Методическая помощь

18 мая 2020
«Я шла сквозь жизнь, сводя от боли пальцы»

 

 

Я хочу рассказать вам о замечательной ленинградской поэтессе Ольге Федоровне Берггольц, имя которой самым тесным образом связано с Ленинградом, с периодом его самых тяжелых испытаний, с ленинградской блокадой. Ольга Федоровна оставила много замечательных стихотворений, которые почти ежедневно звучали по радио в те страшные дни.

А я вам говорю, что нет
Напрасно прожитых мной лет,
Ненужно пройденных путей,
Впустую слышанных вестей.
Нет невоспринятых миров,
Нет мимо розданных даров,
Любви напрасной тоже нет —
Любви обманутой, больной,
Её нетленно-чистый свет
Всегда во мне,
Всегда со мной.
И никогда не поздно снова
Начать всю жизнь,
Начать весь путь,
И так, чтоб в прошлом бы —  
                                 ни слова,
 Ни стона бы не зачеркнуть.
О. Берггольц. Ответ
Расцвет её творчества связан именно с периодом блокады. Ленинград, казалось, был самым неподходящим для поэзии временем, но для нее это было не так. Она начала писать раньше, но по-настоящему большим поэтом стала в тот незабываемый период.
Автобиография. Я родилась в 1910 году, 16 мая, в Ленинграде. Отец, Фёдор Христофорович Берггольц, — врач. С 1914 да как военный хирург бы действующей армии, а с 1917 1920-й — в рядах Красной Армии, в 1921 году участвовал в ликвидации Кронштадтского мятежа, затем работал врачом с 1921 года фабрике «Красный ткач», умер 1948 году в Ленинграде. Мать - домохозяйка, сейчас живёт на моём   иждивении   в   Ленинграде. Сестра — в Москве, по профессии артистка, руководит в данное время кружком самодеятельности. Я окончила школу в 1926 году, после чего поступила на Высшие курсы искусствознания при Государственном институте искусств, откуда была переведена в Ленинградский государственный университет,  который окончила в декабре 1930 года. Начала писать с детства. Однако началом литературной деятельности считаю 1930 год- год выхода моей первой книжки для детей «Зима-Лето-Попугай». На этом автобиография написанная в 1959 году обрывается.
Война вторглась в мирную жизнь и сломала  ее непрочное равновесие – личное счастье показалось беспомощно-зыбким. Начался новый отсчет времени.
«Мы живем, испол­ненные единой жаждой — всем, чем можно, помочь стране.

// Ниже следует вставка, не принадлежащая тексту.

Lemma parse_actual_sum (s : string) :
  contains "sec" (lower s) = false →
  parse_actual s = vs ← mapM spec_integer (digit_tokens s); Some (sum vs).
Proof.
  intros Hsec. unfold parse_actual, parse_actual_body, digit_tokens.
  rewrite Hsec, split_replace, <- parse_parts_mapM.
  by destruct (parse_parts _).
Qed.

Lemma parse_actual_seconds (s : string) :
  contains "sec" (lower s) = true →
  parse_actual s = spec_integer (filter_join isdigit_char (before_dash s)).
Proof.
  intros Hsec. unfold parse_actual, parse_actual_body.
  by rewrite Hsec, split_on_head.
Qed.

End Parsing.

(** C1, as the code has it: [parse_actual] agrees with the stated parsing
    rules on every string that contains "sec" (in any letter case) or has
    at least one purely-digit token; on every other string the sum of no
    tokens, 0, is returned instead of an absent metric.  So "10, 9, 8"
    gives 27, "45-60 sec" gives 45 and "Done" gives 0. *)
Theorem parse_actual_rules :
  (∀ s : string,
     parse_actual s =
       if contains "sec" (lower s) || list_truthy (digit_tokens s)
       then spec_parse_actual s
       else Some 0)
  ∧ parse_actual "10, 9, 8" = Some 27
  ∧ parse_actual "45-60 sec" = Some 45
  ∧ parse_actual "Done" = Some 0.
Proof.
  split; [|by repeat split].
  intros s. unfold spec_parse_actual.
  destruct (contains "sec" (lower s)) eqn:Hsec; simpl.
  - by apply parse_actual_seconds.
  - rewrite (parse_actual_sum s Hsec).
    by destruct (digit_tokens s).
Qed.

(** A run of more than 4300 digits is refused by [int], and the metric is
    absent. *)
Example parse_actual_digit_limit :
  parse_actual (string_of_list_ascii (replicate 4300 "1"%char)) ≠ None
  ∧ parse_actual (string_of_list_ascii (replicate 4301 "1"%char)) = None
  ∧ parse_actual (string_of_list_ascii (replicate 4301 "1"%char) ++ " sec") = None.
Proof. split; [by vm_compute|]. split; by vm_compute. Qed.

(** C1, as stated, fails: "Done" contains no "sec" and no digit token, and
    its metric is present (it is 0), where the stated rules make it absent. *)
Lemma parse_actual_Done_present :
  parse_actual "Done" ≠ None ∧ spec_parse_actual "Done" = None.
Proof. split; [discriminate|reflexivity]. Qed.

(** ** The exercise block *)

Section Block.

Lemma exercise_block_prefix (rows : list row) :
  exercise_block rows = take (length (exercise_block rows)) rows.
Proof.
  induction rows as [|r rows IH]; simpl; [done|].
  destruct (row_named r); simpl; [|done]. by rewrite <- IH.
Qed.

Lemma exercise_block_length (rows : list row) :
  (length (exercise_block rows) ≤ length rows)%nat.
Proof.
  induction rows as [|r rows IH]; simpl; [done|].
  destruct (row_named r); simpl; lia.
Qed.

Lemma exercise_block_lookup (rows : list row) (j : nat) (r : row) :
  exercise_block rows !! j = Some r → rows !! j = Some r.
Proof.
  rewrite exercise_block_prefix. rewrite lookup_take_Some. tauto.
Qed.

Lemma exercise_block_named (rows : list row) :
  Forall (λ r, row_named r = true) (exercise_block rows).
Proof.
  induction rows as [|r rows IH]; simpl; [constructor|].
  destruct (row_named r) eqn:Hr; by constructor.
Qed.

Lemma exercise_block_last (rows : list row) (r : row) :
  last (exercise_block rows) = Some r →
  rows !! pred (length (exercise_block rows)) = Some r.
Proof. rewrite last_lookup. apply exercise_block_lookup. Qed.

Lemma exercise_block_nil (rows : list row) :
  exercise_block rows = [] ↔ list_truthy (exercise_block rows) = false.
Proof. by destruct (exercise_block rows). Qed.

(** The counting loop of the completion calculator measures the block. *)
Lemma count_exercises_block (rows : list row) (num : nat) :
  count_exercises rows num = (num + length (exercise_block rows))%nat.
Proof.
  revert num. induction rows as [|r rows IH]; intros num; simpl; [lia|].
  destruct (row_named r); simpl; [|lia]. rewrite IH. lia.
Qed.

(** The index loop of the resolver ends on the last row of the block. *)
Lemma last_exercise_row_block (rows : list row) (i : nat) (z : Z) :
  last_exercise_row (enumerate_from i rows) z =
    match exercise_block rows with
    | [] => z
    | _ :: _ => Z.of_nat (i + pred (length (exercise_block rows)))
    end.
Proof.
  revert i z. induction rows as [|r rows IH]; intros i z; simpl; [done|].
  destruct (row_named r); simpl; [|done].
  rewrite IH. destruct (exercise_block rows); simpl; f_equal; lia.
Qed.

(** The to-do loop, which breaks at the first unnamed row, is the scan of
    the block. *)
Lemma collect_exercises_block (rows : list row) (i col : nat) :
  collect_exercises (enumerate_from i rows) col
  = spec_to_do (enumerate_from i (exercise_block rows)) col.
Proof.
  revert i. induction rows as [|r rows IH]; intros i; simpl; [done|].
  destruct (row_named r); simpl; [|done].
  destruct (index r col) as [cell|e]; simpl; [|done].
  destruct (truthy cell); simpl; [apply IH|].
  unfold to_do_entry.
  destruct (index r 0) as [n|e]; simpl; [|done].
  destruct (index r 1) as [s|e]; simpl; [|done].
  destruct (index r 2) as [g|e]; simpl; [|done].
  destruct (index r 3) as [t|e]; simpl; [|done].
  by rewrite IH.
Qed.

End Block.

(** ** The to-do list of a column *)

Section ToDo.

Lemma truthy_false (s : string) : truthy s = false ↔ s = EmptyString.
Proof. by destruct s. Qed.

Lemma to_do_entry_Ok (i : nat) (r : row) (col : nat) (e : exercise) :
  to_do_entry i r col = Ok e →
  r !! 0%nat = Some (name e) ∧ r !! 1%nat = Some (sets_goal e)
  ∧ r !! 2%nat = Some (reps_goal e) ∧ r !! 3%nat = Some (rest e)
  ∧ gspread_row e = Z.of_nat i + 3 ∧ gspread_col e = Z.of_nat col + 1.
Proof.
  unfold to_do_entry.
  intros (n & Hn & (s & Hs & (g & Hg & (t & Ht & He)%bind_Ok)%bind_Ok)%bind_Ok)%bind_Ok.
  apply index_Ok in Hn, Hs, Hg, Ht. injection He as <-. by simpl.
Qed.

(** Case analysis of one turn of the to-do loop. *)
Lemma spec_to_do_cons (i : nat) (r : row) (rest : list (nat * row)) (col : nat)
    (todo : list exercise) :
  spec_to_do ((i, r) :: rest) col = Ok todo →
  ∃ cell, r !! col = Some cell
    ∧ ((truthy cell = true ∧ spec_to_do rest col = Ok todo)
       ∨ (cell = EmptyString
          ∧ ∃ e todo', to_do_entry i r col = Ok e
                       ∧ spec_to_do rest col = Ok todo'
                       ∧ todo = e :: todo')).
Proof.
  simpl. intros (cell & Hcell%index_Ok & H)%bind_Ok. exists cell. split; [done|].
  destruct (truthy cell) eqn:Ht; [by left|right].
  apply truthy_false in Ht. split; [done|].
  apply bind_Ok in H as (e & He & (todo' & Htodo & H)%bind_Ok).
  exists e, todo'. by injection H as <-.
Qed.

(** Every entry targets the chosen column and a row of the block, and the
    targeted rows strictly increase. *)
Lemma spec_to_do_rows (b : list row) (i col : nat) (todo : list exercise) :
  spec_to_do (enumerate_from i b) col = Ok todo →
  Forall (λ e, gspread_col e = Z.of_nat col + 1
               ∧ Z.of_nat i + 3 ≤ gspread_row e ≤ Z.of_nat i + 2 + Z.of_nat (length b)) todo
  ∧ StronglySorted Z.lt (gspread_row <$> todo).
Proof.
  revert i todo. induction b as [|r b IH]; intros i todo.
  - simpl. intros [= <-]. split; constructor.
  - intros (cell & _ & [[_ H]|(-> & e & todo' & He & H & ->)])%spec_to_do_cons.
    + destruct (IH _ _ H) as [Hall Hsort]. split; [|done].
      eapply Forall_impl; [exact Hall|]. simpl. intros e' [? ?]. split; [done|lia].
    + destruct (IH _ _ H) as [Hall Hsort].
      apply to_do_entry_Ok in He as (_ & _ & _ & _ & Hrow & Hcol).
      split.
      * constructor; [simpl; split; [done|lia]|].
        eapply Forall_impl; [exact Hall|]. simpl. intros e' [? ?]. split; [done|lia].
      * rewrite fmap_cons. constructor; [done|].
        rewrite Forall_fmap. eapply Forall_impl; [exact Hall|].
        simpl. intros e' [_ ?]. lia.
Qed.

(** Every empty cell of the column within the block has its entry. *)
Lemma spec_to_do_elem (b : list row) (i col j : nat) (todo : list exercise) (r : row) :
  spec_to_do (enumerate_from i b) col = Ok todo →
  b !! j = Some r → r !! col = Some EmptyString →
  ∃ e, e ∈ todo ∧ gspread_row e = Z.of_nat (i + j) + 3 ∧ r !! 0%nat = Some (name e).
Proof.
  revert i j todo. induction b as [|r' b IH]; intros i j todo; [done|].
  intros (cell & Hcell & Hcase)%spec_to_do_cons Hj Hr.
  destruct j as [|j]; simpl in Hj.
  - injection Hj as ->. rewrite Hr in Hcell. injection Hcell as <-.
    destruct Hcase as [[? _]|(_ & e & todo' & He & _ & ->)]; [done|].
    apply to_do_entry_Ok in He as (Hn & _ & _ & _ & Hrow & _).
    exists e. rewrite Nat.add_0_r. split; [left|done].
  - assert (∃ todo', spec_to_do (enumerate_from (S i) b) col = Ok todo'
                     ∧ ∀ e, e ∈ todo' → e ∈ todo) as (todo' & H & Hsub).
    { destruct Hcase as [[_ H]|(_ & e & todo' & _ & H & ->)].
      - by exists todo.
      - exists todo'. split; [done|]. intros e' ?. by right. }
    destruct (IH _ _ _ H Hj Hr) as (e & He & Hrow & Hn).
    exists e. split; [by apply Hsub|]. split; [|done]. rewrite Hrow. lia.
Qed.

End ToDo.

(** ** The schedule resolver *)

Section Resolver.

Lemma spec_next_column_Some (last_row : row) (cols : list nat) (col : nat) :
  spec_next_column last_row cols = Ok (Some col) →
  col ∈ cols ∧ last_row !! col = Some EmptyString.
Proof.
  induction cols as [|c cols IH]; simpl; [done|].
  intros (cell & Hcell%index_Ok & H)%bind_Ok.
  destruct (truthy cell) eqn:Ht.
  - destruct (IH H) as [? ?]. split; [by right|done].
  - injection H as <-. apply truthy_false in Ht as ->. split; [left|done].
Qed.

(** The column loop: the emptiness test on the to-do list never fails,
    since the last row of the block, whose empty cell selected the column,
    is among the rows the list is built from. *)
Lemma next_in_columns_spec (sheet_title : string) (headers : row)
    (rows : list row) (last_row : row) (cols : list nat) :
  last (exercise_block rows) = Some last_row →
  next_in_columns sheet_title headers rows
    (Z.of_nat (pred (length (exercise_block rows)))) cols
  = chosen ← spec_next_column last_row cols;
    match chosen with
    | None => Ok None
    | Some col =>
        todo ← spec_to_do (enumerate (exercise_block rows)) col;
        day ← index headers col;
        Ok (Some (sheet_title, todo, day))
    end.
Proof.
  intros Hlast.
  pose proof (exercise_block_last rows last_row Hlast) as Hrow.
  induction cols as [|c cols IH]; [done|].
  cbn [next_in_columns spec_next_column].
  rewrite Nat2Z.id. apply index_Ok in Hrow. rewrite Hrow. simpl.
  destruct (index last_row c) as [cell|e] eqn:Hcell; simpl; [|done].
  destruct (truthy cell) eqn:Ht; simpl; [apply IH|].
  unfold enumerate. rewrite collect_exercises_block.
  destruct (spec_to_do (enumerate_from 0 (exercise_block rows)) c)
    as [todo|e] eqn:Htodo; simpl; [|done].
  apply truthy_false in Ht as ->. apply index_Ok in Hcell.
  rewrite last_lookup in Hlast.
  destruct (spec_to_do_elem _ _ _ _ _ _ Htodo Hlast Hcell) as (e & He & _).
  destruct todo as [|e' todo]; [by apply elem_of_nil in He|done].
Qed.

(** The resolver computes what steps 1 to 6 describe. *)
Lemma find_next_spec_resolve (all : sheets) :
  find_next_workout_and_exercises all = spec_resolve all.
Proof.
  induction all as [|[sheet_title data] all IH]; [done|].
  cbn [find_next_workout_and_exercises spec_resolve].
  unfold spec_resolve_sheet, qualifies.
  destruct (Nat.ltb_spec (length data) 3) as [Hlen|Hlen].
  { rewrite (proj2 (Nat.leb_gt 3 (length data))) by lia. apply IH. }
  rewrite (proj2 (Nat.leb_le 3 (length data))) by lia.
  destruct (index_lt data 1 ltac:(lia)) as (headers & -> & ->). simpl.
  destruct (list_truthy (workout_col_indices headers)); simpl; [|apply IH].
  unfold enumerate. rewrite last_exercise_row_block.
  destruct (last (exercise_block (drop 2 data))) as [last_row|] eqn:Hlast.
  2: { apply last_None in Hlast. rewrite Hlast. apply IH. }
  pose proof (next_in_columns_spec sheet_title headers (drop 2 data) last_row
                (workout_col_indices headers) Hlast) as Hcols.
  destruct (exercise_block (drop 2 data)) as [|r b] eqn:Hb; [done|].
  cbn [list_truthy negb]. rewrite Nat.add_0_l.
  destruct (Z.eqb_spec (Z.of_nat (pred (length (r :: b)))) (-1)) as [?|_]; [lia|].
  rewrite Hcols. unfold enumerate.
  generalize (spec_to_do (enumerate_from 0 (r :: b))). intros to_do.
  destruct (spec_next_column last_row (workout_col_indices headers))
    as [[col|]|e]; simpl; [|apply IH|done].
  destruct (to_do col) as [todo|e]; [|done].
  simpl. by destruct (index headers col).
Qed.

И, несмотря ни на что, мы живем уверенностью, что Россия высто­ит, что мы остановим повсюду за­хватчиков и даже погоним их вон из пределов нашего Отечества. И мы из своего кольца, из осады громко говорим всем защитни­кам России: товарищи, крепи­тесь, бейте немцев, остановите, задержите их, — это можно, мож­но, клянемся вам ленинградским сентябрем сорок первого года!
Немыслимо трудные дни пе­реживаем сейчас мы все...»
Из воспоми­наний поэта Павла Антокольского: «Когда в начале 1942 года в Москве я впервые услышал по радио звучащий из блокадного Ленинграда голос Ольги Берг­гольц, это было большим собы­тием не только в моей жизни, но и в жизни многих других лю­дей, на фронте и в тылу. Это был чистый источник самой нужной и самой ценной тогда информации.
Юный женский голос говорил правду и только правду, без при­крас, без преувеличения, без над­рыва. И если при этом он звучит на ритмичной волне (ведь она чи­тала стихи) — значит, в скромную обыденность речи вошло искус­ство, оно насквозь пронзало жен­скую речь».
В те грозные военные времена судьба Ленин­града стала предметом непре­станной тревоги всей страны. Многое оказалось связано с этим городом: воспоминания юности, образы мощной красоты, вопло­щенные в граните, мраморе и бронзе, любимые строки Пушки­на и Блока, памятники русской воинской славы... И рядом с этим величием и красотой стояли ле­нинградцы — рабочие, студенты, прославленные и еще не извест­ные ученые, писатели, артисты, художники...
И вот юный женский голос перелетел ледя­ное пространство. Он вторгся в затемненную и нетопленную комнату. Он здесь, рядом с то­бою, и сколько бы этот голос ни сообщал о тяжелом и навсегда лишь в нем предвестие Победы!
Вот так для многих звучал голос Ольги Берг­гольц. Она навсегда осталась в высоком звании поэта, такого близкого и так любимого.
<...> О, какая отрада,
            какая великая гордость
знать, что в будущем каждому
                     скажешь в ответ:
 — Я жила в Ленинграде
             в декабре сорок первого
                                             года,
Вместе с ним принимала
                         известия первых побед.        <...>
                        Из "Писем на Каму",
                                       декабрь 1941
Ольга Берг­гольц была не просто поэтом: она стала голосом блокадного Ле­нинграда, духовным символом Победы, живущей в глубинах душ измученных голодом и бом­бежками ленинградцев. И время выбрало именно ее говорить со всем миром по «праву разделен­ного страданья».
Она оказа­лась в эпицентре трагедии, где поединок жизни и смерти запол­нил все пространство внешнего и внутреннего мира, где вечные нравственные категории совести и долга, мужества и верности стали и смыслом, и двигатель­ной энергией Подвига; ей неког­да было рассуждать о назначе­нии поэта, ей надо было пере жить трагедию своего народа, своего города, найти в себе фи­зические и нравственные силы для действия.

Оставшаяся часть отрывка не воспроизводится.